(** [emit]: [None] is a panic, or no fuel for the changes it emits in turn. *)
Fixpoint emit_loop (fuel : nat) (s : Session) (c : Change) : option Session :=
  match fuel with
  | O => None
  | S fuel =>
      '(s, c) ← pictures_before (emit_loop fuel) s c;
      '(t, r) ← apply (tr s) c;
      match r with
      | Err _ => Some (with_feed s (MkFeed t (f_epoch (feed s)) (f_seq (feed s)) (log (feed s)) (log_bytes (feed s)) (subscribers (feed s))
                          (asks (feed s)) (past (feed s)) (gone (feed s))))
      | Ok _ =>
          let before := remote_clients (feed s) in
          let s := land s t c in
          s ← (if changes_entries c then bound (emit_loop fuel) s else Some s);
          s ← (if remote_clients (feed s) =? before then Some s else emit_loop fuel s (Clients (remote_clients (feed s))));
          pictures_after (emit_loop fuel) (report_activity s) c
      end
  end.

(** A change may emit pictures, a truncation and a picture of a tool, each of
    which may lose clients, who are counted again. *)
Definition fuel_for (s : Session) : nat := length (subscribers (feed s)) + 3.
Definition emit (s : Session) (c : Change) : option Session := emit_loop (fuel_for s) s c.
Definition emit_all (s : Session) (cs : list Change) : option Session := foldM emit s cs.

(** [Session::notice], [status], [queue_changed], [clear_queue] and [fail]. *)
Definition emit_notice (s : Session) (level : NoticeLevel) (t : str) : option Session :=
  let '(p, c) := notice (projector s) level t in emit (with_projector s p) c.
Definition status_to (s : Session) (st : Status) : option Session := if bool_decide (status (tr s) = st) then Some s else emit s (SetStatus st).
Definition queue_changed (s : Session) (q : list Queued) : option Session := emit s (Queue q).
Definition clear_queue (s : Session) : option Session := match queued (tr s) with [] => Some s | _ => queue_changed s [] end.
Definition fail (s : Session) (message : str) : option Session :=
  s ← emit_notice s ErrorLevel message; s ← status_to s (Status_Failed message); clear_queue s.

(** ** Clients *)

(** [attach]: the messages its queue takes, in order, up to the first it has no
    room for; the client is in when all were taken. *)
Fixpoint fill (n : nat) (ms : list ServerMessage) : list ServerMessage * nat * bool :=
  match ms with
  | [] => ([], n, true)
  | m :: ms => if room W n then let '(sent, n', all) := fill (S n) ms in (m :: sent, n', all) else ([], S n, false)
  end.

Definition catch_up (f : Feed) (since : option Cursor) : option Cursor :=
  let first := match log f with (seq, _) :: _ => seq | [] => f_seq f + 1 end in
  c ← since; if (epoch c =? f_epoch f) && (seq c <=? f_seq f) && (first <=? seq c + 1) then Some c else None.

Definition first_messages (f : Feed) (since : option Cursor) : list ServerMessage :=
  Welcome (cfg_agent cfg) (cfg_pane cfg) VERSION
    :: match catch_up f since with
       | Some c => (λ x, ChangeTo x.2 (MkCursor (f_epoch f) x.1)) <$> filter (λ x, seq c < x.1) (log f)
       | None => [Snapshot (cursor f) (transcript f)]
       end.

**Work task**
Output nothing but the lines from the one containing "([], n, true)" to the end of the listing, both of those included, exactly as given.

**Output of the task**
  | [] => ([], n, true)
  | m :: ms => if room W n then let '(sent, n', all) := fill (S n) ms in (m :: sent, n', all) else ([], S n, false)
  end.

Definition catch_up (f : Feed) (since : option Cursor) : option Cursor :=
  let first := match log f with (seq, _) :: _ => seq | [] => f_seq f + 1 end in
  c ← since; if (epoch c =? f_epoch f) && (seq c <=? f_seq f) && (first <=? seq c + 1) then Some c else None.

Definition first_messages (f : Feed) (since : option Cursor) : list ServerMessage :=
  Welcome (cfg_agent cfg) (cfg_pane cfg) VERSION
    :: match catch_up f since with
       | Some c => (λ x, ChangeTo x.2 (MkCursor (f_epoch f) x.1)) <$> filter (λ x, seq c < x.1) (log f)
       | None => [Snapshot (cursor f) (transcript f)]
       end.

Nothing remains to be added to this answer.